We have ushered the new year with some very nice days at our house. Today, I didn’t even count down to naptime. The boys played well together all day – N only knocked his little brother down once; Baby K kept the high-pitched screaming to a relative minimum. We laughed and played dinosaurs; we ate snacks and took naps. Before dinner, I surprised us all with a trip to the new self-serve yogurt shop near our house. N was excited to sit in their bright orange scoop chairs and eat gummy bears with a little vanilla froyo on the side. Baby K and I shared a little dish, and he was so pleased with the new cold sensation on his lips.
After the frozen yogurt, our day took one of those sneaky dives that doesn’t even show a hint of brewing below the surface until it rears its ugly head in the form of a public meltdown. I’m very used to tantrums that happen as an indication that it’s naptime, or tantrums after an overstimulating day. What takes me by surprise is N’s loss of control in the midst of an otherwise completely mundane activity. Like driving from one parking lot to another. I don’t know if he was screaming about cold, or about walking too far to get into the store, or about being afraid that someone would get the red firetruck shopping cart before he got to it. But all of a sudden, my child was sobbing and screaming that I was parking in the wrong spot when he wanted me to park closer to the entrance.
Much worse than the screaming was the spoiled-as-all-hell tone with which his screams were filled. Who did he think he was? I played with him all day, took him out for ice cream, and then drove him to a store, one we could have walked to, because it was winter dusk. And now he was throwing a fit because we weren’t parking in THE spot he wanted? I was embarrassed for us both. I told N he couldn’t ride in the firetruck cart at all, that he would have to walk next to me in the store or ride in a regular cart after that ridiculous behavior. Which killed him. Sent him into a slumped-over, howling, hyperventilating lump in his carseat.
I was stuck. In my head, two voices: everything I knew I should do as a responsible, consistent parent, and the practical reality. I had to take this child into the store, where there were other people, and buy groceries for dinner. I was supposed to stick to the consequence (no fire truck cart) so that I wasn’t rewarding the horrible behavior.
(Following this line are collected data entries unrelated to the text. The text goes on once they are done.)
(** The window, on the tables of an empty address space. *)
Lemma kernel_part_window window_end root s :
  tables_ok {[ [] := root ]} root s → (∀ va, leaf (memory s) root va = None) →
  PHYS_WINDOW_START ≤ window_end < 2 ^ 47 → window_end mod TWO_MIB = 0 →
  match map_identity_2m_range root s PHYS_WINDOW_START window_end (Z.lor PAGE_PRESENT PAGE_WRITABLE) with
  | Ok s1 => ∃ T1, kernel_part window_end [] {[ [] := root ]} root s T1 s1
  | Err (e, s1) => stopped {[ [] := root ]} root s e s1
  | Panic | Hang => False
  end.
Proof.
  intros Hok Hl Hw Hm. destruct (window_aligned _ Hw Hm) as [E1 E2].
  pose proof (map_identity_2m_spec {[ [] := root ]} root s PHYS_WINDOW_START window_end
    (Z.lor PAGE_PRESENT PAGE_WRITABLE) Hok ltac:(unfold PHYS_WINDOW_START; lia)
    ltac:(unfold PHYS_WINDOW_START in *; lia) ltac:(auto) eq_refl) as H.
  cbv zeta in H. rewrite E1, E2 in H. lapply H; [clear H; intros H|].
  2: { intros p t [<- _]%lookup_singleton_Some. cbn. lia. }
  destruct (map_identity_2m_range _ _ _ _ _) as [s1|[e s1]| |]; try done; [|exact (proj1 H)].
  destruct H as (T1 & (Hst & Ha & Hleaf) & _). exists T1. split_and!; try done.
  intros va Hva. rewrite Hleaf, Hl by done. done.
Qed.

Lemma replay_spec window_end l0 st T root s T0 s0 :
  kernel_part window_end l0 T root s T0 s0 →
  length (shared_kernel_mappings st) = MAX_SHARED_KERNEL_MAPPINGS →
  (shared_kernel_mapping_count st ≤ MAX_SHARED_KERNEL_MAPPINGS)%nat →
  Forall (range_ok window_end) (take (shared_kernel_mapping_count st) (shared_kernel_mappings st)) →
  match replay_shared_kernel_mappings st root s0 with
  | Ok s2 => ∃ T2, kernel_part window_end
      (l0 ++ take (shared_kernel_mapping_count st) (shared_kernel_mappings st)) T root s T2 s2
  | Err (e, s2) => stopped T root s e s2
  | Panic | Hang => False
  end.
Proof.
  intros H0 Hlen Hcnt Hf. unfold replay_shared_kernel_mappings.
  set (n := shared_kernel_mapping_count st) in *. set (ms := shared_kernel_mappings st) in *.
  apply (while_rule
    (λ '(i, s1), (i ≤ n)%nat ∧ ∃ T1, kernel_part window_end (l0 ++ take i ms) T root s T1 s1)
    (λ '(i, _), n - i)%nat
    (λ o, match o with
          | Ok s2 => ∃ T2, kernel_part window_end (l0 ++ take n ms) T root s T2 s2
          | Err (e, s2) => stopped T root s e s2
          | Panic | Hang => False end)); [| |lia].
  2: { split; [lia|]. exists T0. by rewrite take_0, app_nil_r. }
  intros [i s1] (Hi & T1 & H1). case_decide as Hlt.
  - destruct (lookup_lt_is_Some_2 ms i) as [m Hm]; [lia|].
    rewrite (get_at_Ok _ _ _ Hm). cbn [mbind outcome_bind].
    assert (range_ok window_end m) as Hr.
    { rewrite Forall_lookup in Hf. apply (Hf i). by rewrite lookup_take_lt by lia. }
    pose proof (kernel_part_next _ _ m _ _ _ _ _ H1 Hr) as H2.
    destruct (map_identity_4k_range _ _ _ _ _) as [s2|[e s2]| |]; cbn [mbind outcome_bind]; try done.
    destruct H2 as (T2 & H2). split; [|lia]. split; [lia|]. exists T2.
    by rewrite (take_S_r _ _ _ Hm), app_assoc.
  - assert (i = n) as -> by lia. by exists T1.
Qed.

(** [map_shared_kernel_context] on a fresh root. *)
Lemma shared_context_spec st root s :
  config_ok st → tables_ok {[ [] := root ]} root s → (∀ va, leaf (memory s) root va = None) →
  match map_shared_kernel_context st root s with
  | Ok s' => ∃ T', kernel_part (phys_window_end st) (extra_ranges st) {[ [] := root ]} root s T' s'
  | Err (e, s') => stopped {[ [] := root ]} root s e s'
  | Panic | Hang => False
  end.
Proof.
  intros [[Hw Hwm] Hlen Hcnt Hf] Hok Hl. unfold map_shared_kernel_context.
  apply Forall_app in Hf as [Hfb Hsh].
  pose proof (kernel_part_window _ root s Hok Hl Hw Hwm) as H1.
  destruct (map_identity_2m_range _ _ _ _ _) as [s1|[e s1]| |]; cbn [mbind outcome_bind]; try done.
  destruct H1 as (T1 & H1). unfold extra_ranges. unfold framebuffer_range in *. case_decide as Hd.
  - apply Forall_cons in Hfb as [Hfb _]. pose proof (kernel_part_next _ _ _ _ _ _ _ _ H1 Hfb) as H2.
    cbn [sh_start sh_end sh_writable] in H2.
    change (sh_flags (mkShared (framebuffer_start st) (framebuffer_end st) true))
      with (Z.lor PAGE_PRESENT PAGE_WRITABLE) in H2.
    destruct (map_identity_4k_range _ _ _ _ _) as [s2|[e s2]| |]; cbn [mbind outcome_bind]; try done.
    destruct H2 as (T2 & H2). by apply (replay_spec _ _ st _ _ _ T2).
  - cbn [mbind outcome_bind]. by apply (replay_spec _ [] st _ _ _ T1).
Qed.

Lemma kernel_part_translate window_end l T root s T' s' va :
  kernel_part window_end l T root s T' s' → is_low va →
  translate (memory s') root va = kernel_translation window_end l va.
Proof.
  intros (Hst & _ & Hleaf) Hva. rewrite (translate_leaf (st_ok _ _ _ _ _ Hst)), Hleaf by done.
  by apply kernel_leaf_translation.
Qed.

(** ** The memory map *)

(** A firmware region: whole pages, far from the end of the address space. *)
Record region_fits (r : MemoryRegion) : Prop := {
  rf_start : 0 ≤ mr_start r ∧ mr_start r mod PAGE_SIZE = 0;
  rf_count : 0 ≤ mr_page_count r;
  rf_end : mr_start r + mr_page_count r * PAGE_SIZE ≤ 2 ^ 46
}.

(** The memory the kernel may use. *)
Definition usable_in (regions : list MemoryRegion) (x : Z) : Prop :=
  ∃ r, r ∈ regions ∧ mr_kind r = Usable ∧ PHYS_WINDOW_START ≤ x ∧
    mr_start r ≤ x < mr_start r + mr_page_count r * PAGE_SIZE.
Lemma kept_new_line rows t k t' : kept t k t' →
  kept t (if decide (rows ≤ length (above t') + 1) then S k else k) (text_new_line rows t').
Proof.
  intros [Hf Hl]. unfold text_new_line. case_decide as Hfull.
  - split; [cbn; rewrite Hf; cbn; do 2 f_equal; lia|]. intros Hk. destruct Hl as (l & rest & Hl); [lia|].
    exists l, (rest ++ [[]]).
    change (text_lines (mkText (List.tl (text_lines t')) [] ((λ f, mkCursor (column f) (row f - 1)) <$> text_floor t'))) with (List.tl (text_lines t') ++ [[]]). rewrite Hl.
    destruct (drop k (above t)) as [|x xs] eqn:Hd; [apply (f_equal length) in Hd; rewrite length_drop in Hd; cbn in Hd; lia|].
    assert (drop (S k) (above t) = xs) as ->.
    { replace (S k) with (k + 1) by lia. by rewrite <-drop_drop, Hd. }
    cbn. by rewrite <-app_assoc.
  - split; [done|]. intros Hk. destruct (Hl Hk) as (l & rest & Hl'). exists l, (rest ++ [[]]).
    change (text_lines (mkText (text_lines t') [] (text_floor t'))) with (text_lines t' ++ [[]]).
    by rewrite Hl', <-app_assoc.
Qed.

Lemma kept_append t k t' b : kept t k t' →
  kept t k (mkText (above t') (current t' ++ [b]) (text_floor t')).
Proof.
  intros [Hf Hl]. split; [done|]. intros Hk. destruct (Hl Hk) as (l & rest & Hl'). unfold text_lines in *. cbn [above current].
  destruct rest as [|x rest _] using rev_ind.
  - apply app_inj_tail in Hl' as [-> ->]. exists (l ++ [b]), []. by rewrite <-app_assoc.
  - rewrite app_comm_cons, app_assoc in Hl'. apply app_inj_tail in Hl' as [-> ->].
    exists l, (rest ++ [x ++ [b]]). by rewrite app_comm_cons, <-app_assoc.
Qed.

Lemma kept_erase t k t' : kept t k t' → kept t k (text_erase t').
Proof.
  intros Hk. pose proof Hk as [Hf Hl]. unfold text_erase. rewrite Hf.
  destruct (back _) as [[rest line]|] eqn:Hb; [|done]. case_decide as Hd; [done|]. split; [done|]. intros Hn.
  destruct (Hl Hn) as (l & after & Hlines).
  assert (text_lines t' = rev (current t' :: rev (above t'))) as Hrev by (cbn; by rewrite rev_involutive).
  destruct (back_spec (text_lines t') rest line) as (b & n & Hsplit); [by rewrite Hrev, rev_involutive|].
  unfold before, text_cursor in Hd. cbn [row column above current] in Hd. rewrite length_rev in Hd.
  apply Decidable.not_or in Hd as [_ Hd]. unfold text_lines in *. cbn [above current].
  rewrite Hlines in Hsplit. assert (length (drop k (above t)) = length (above t) - k) as Hdl by apply length_drop.
  assert (drop k (above t) = take (length (above t) - k) (rev rest)) as Hpre.
  { apply (f_equal (take (length (above t) - k))) in Hsplit.
    rewrite take_app_length' in Hsplit by lia. rewrite Hsplit. apply take_app_le. rewrite length_rev. lia. }
  destruct (decide (length rest = length (above t) - k)) as [He|He].
  - rewrite take_ge in Hpre by (rewrite length_rev; lia). rewrite <-Hpre in Hsplit |- *.
    apply app_inv_head in Hsplit as [= Hcur _].
    assert (∃ l', line = current t ++ l') as [l' ->].
    { exists (drop (length (current t)) line).
      assert (current t = take (length (current t)) line) as Ht; [|by rewrite Ht at 1; rewrite take_drop].
      apply (f_equal (take (length (current t)))) in Hcur. rewrite take_app_length in Hcur.
      rewrite take_app_le in Hcur by lia. done. }
    exists l', []. done.
  - assert (rev rest = drop k (above t) ++ drop (length (above t) - k) (rev rest)) as Hr by (rewrite Hpre, take_drop; done).
    rewrite Hr, <-app_assoc in Hsplit. apply app_inv_head in Hsplit.
    destruct (drop (length (above t) - k) (rev rest)) as [|x xs] eqn:Hx.
    { apply (f_equal length) in Hx. rewrite length_drop, length_rev in Hx. cbn in Hx. lia. }
    injection Hsplit as <- Hafter. exists l, (xs ++ [line]). by rewrite Hr, <-app_assoc.
Qed.

Lemma kept_byte columns rows t k t' b : kept t k t' →
  kept t (Nat.b2n (drops columns rows t' b) + k) (text_byte columns rows t' b).
Proof.
  intros Hk. pose proof (kept_new_line rows t k t' Hk) as Hn. unfold drops, text_byte, text_write.
  assert (∀ n, (if decide (rows ≤ length (above t') + 1) then S n else n) =
    Nat.b2n (bool_decide (rows ≤ length (above t') + 1)) + n) as He by (intros; case_decide; by case_bool_decide).
  rewrite He in Hn. destruct (b =? 10)%Z; [cbn [orb]; by rewrite andb_true_r|].
  destruct (b =? 0x7f)%Z; cbn [orb negb andb]; [rewrite andb_false_r; by apply kept_erase|].
  destruct (decide (columns ≤ length (current t'))) as [Hc|Hc]; apply kept_append.
  - by rewrite (bool_decide_eq_true_2 _ Hc), andb_true_r.
  - by rewrite (bool_decide_eq_false_2 _ Hc), andb_false_r.
Qed.

Lemma kept_bytes columns rows t k t' bytes : kept t k t' →
  kept t (scrolled columns rows t' bytes + k) (foldl (text_byte columns rows) t' bytes).
Proof.
  revert k t'. induction bytes as [|b bytes IH]; intros k t' Hk; [done|]. cbn [scrolled foldl].
  rewrite (Nat.add_comm (Nat.b2n _)), <-Nat.add_assoc. by apply IH, kept_byte.
Qed.
(* ===== verification/Power.v ===== *)
(** * Power control ([kernel/kernel/src/power.rs])

    The search for the ACPI soft-off registers in the firmware's tables and
    the writes that turn the machine off.  The tables are bytes of physical
    memory that the firmware left; mapping them is a call of the memory
    module, given to the section as [map_range] and instantiated with
    [KernelSpace.map_kernel_identity_range]. *)

From S2P Require Import Prelude Bytes Errors Allocator Process Paging KernelSpace.

Definition RSDP_V1_LENGTH : nat := 20.
Definition RSDP_V2_LENGTH : nat := 36.
Definition SDT_HEADER_LENGTH : nat := 36.
Definition FADT_SIGNATURE : list Z := ascii "FACP".
Definition RSDT_SIGNATURE : list Z := ascii "RSDT".
Definition XSDT_SIGNATURE : list Z := ascii "XSDT".
Definition DSDT_SIGNATURE : list Z := ascii "DSDT".

Definition FADT_DSDT_OFFSET : nat := 40.
Definition FADT_PM1A_CONTROL_BLOCK_OFFSET : nat := 64.
Definition FADT_PM1B_CONTROL_BLOCK_OFFSET : nat := 68.
Definition FADT_PM1_CONTROL_LENGTH_OFFSET : nat := 89.
Definition FADT_X_DSDT_OFFSET : nat := 140.
Definition FADT_X_PM1A_CONTROL_BLOCK_OFFSET : nat := 172.
Definition FADT_X_PM1B_CONTROL_BLOCK_OFFSET : nat := 184.
Definition GAS_LENGTH : nat := 12.
Definition GAS_SPACE_ID_SYSTEM_IO : Z := 1.

Definition AML_NAME_OP : Z := 0x08.
Definition AML_PACKAGE_OP : Z := 0x12.
Definition AML_ROOT_PREFIX : Z := 0x5c.
Definition AML_PARENT_PREFIX : Z := 0x5e.
Definition AML_BYTE_PREFIX : Z := 0x0a.
Definition AML_WORD_PREFIX : Z := 0x0b.
Definition AML_DWORD_PREFIX : Z := 0x0c.
Definition AML_QWORD_PREFIX : Z := 0x0e.

Definition PM1_CONTROL_SLEEP_TYPE_SHIFT : Z := 10.
Definition PM1_CONTROL_SLEEP_ENABLE : Z := Z.shiftl 1 13.

Inductive RootTableKind := Rsdt | Xsdt.
Record RootTable := mkRootTable { rt_kind : RootTableKind; rt_address : Z }.

Record AcpiShutdown := mkShutdown {
  pm1a_control_block : Z;
  pm1b_control_block : option Z;
  sleep_type_a : Z;
  sleep_type_b : Z
}.

Inductive PowerError :=
| MissingRsdp | InvalidRsdp | MissingRootTable | InvalidRootTable | MissingFadt | InvalidFadt
| MissingDsdt | InvalidDsdt | MissingPm1ControlBlock | UnsupportedPm1ControlBlock
| MissingS5Package | InvalidS5Package | MappingFailed.

Definition power_error_as_str (e : PowerError) : list Z :=
  match e with
  | MissingRsdp => ascii "ACPI RSDP was not provided by the loader"
  | InvalidRsdp => ascii "ACPI RSDP was malformed or failed checksum validation"
  | MissingRootTable => ascii "ACPI root system table address was missing"
  | InvalidRootTable => ascii "ACPI root system table was malformed or invalid"
  | MissingFadt => ascii "ACPI FADT table was not found"
  | InvalidFadt => ascii "ACPI FADT table was malformed or unsupported"
  | MissingDsdt => ascii "ACPI DSDT table was not found"
  | InvalidDsdt => ascii "ACPI DSDT table was malformed or unsupported"
  | MissingPm1ControlBlock => ascii "ACPI PM1 control block was not described"
  | UnsupportedPm1ControlBlock => ascii "ACPI PM1 control block used an unsupported address format"
  | MissingS5Package => ascii "ACPI DSDT did not expose an _S5 shutdown package"
  | InvalidS5Package => ascii "ACPI _S5 shutdown package was malformed"
  | MappingFailed => ascii "kernel could not map the ACPI table range"
  end.

Inductive PowerBackend :=
| Uninitialized
| AcpiSoftOff (shutdown : AcpiShutdown)
| Unavailable (e : PowerError).

Record FadtInfo := mkFadtInfo {
  fi_dsdt_address : Z;
  fi_pm1a_control_block : Z;
  fi_pm1b_control_block : option Z
}.

Abbreviation pres := (outcome PowerError).

(** ** Fields of tables *)

Definition read_u32 (bytes : list Z) (offset : nat) : option Z :=
  from_le_bytes <$> get_range bytes offset (offset + 4).
Definition read_u64 (bytes : list Z) (offset : nat) : option Z :=
  from_le_bytes <$> get_range bytes offset (offset + 8).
But, again, I had to go into the store with this, and I didn’t want to drag a screaming, out-of-control child through Safeway for half an hour. So I went with practical. Made him calm down, talked to him about getting it under control, stopped the hyperventilating. Let him ride in the fire truck.
Which brings me, in a roundabout way, to my most important resolution for 2012.
This year, I will go easier on myself. Not to be mistaken for letting myself go, I will give myself a break and quit failing at being a perfect mother. I will no longer be so busy trying to make it all perfect that I spend all of my time feeling like I can’t.
Instead of listening to the shouting of the parenting books, the rules I know I should follow, and the fear of how others will see my mothering skills all the time, I will forgive myself for faltering and lift a little of the guilt off my shoulders. Sometimes drawing a hard line on consequences isn’t realistic. Sometimes, you have to let your kid ride in the fucking fire truck cart and then send him to his room after the fact to give yourself a little peace at the grocery store. Giving in – or teaching the lesson later instead of right now – once in a while isn’t going to make me a bad mother. I am even willing to bet that Dr. Sears and the “experts” at Babycenter have changed course mid-meltdown to just get the errand done.
The fit ended, I didn’t feel like N saw me as soft on the fit, he rode in the fire truck and spent 20 minutes in his room when we got home, and I shopped for groceries with two quiet kids. Problem solved. Maybe not the perfect mom way, but the perfect-for-this-mom way. Welcome, 2012! Cheers to you and to a year of enLIGHTENment.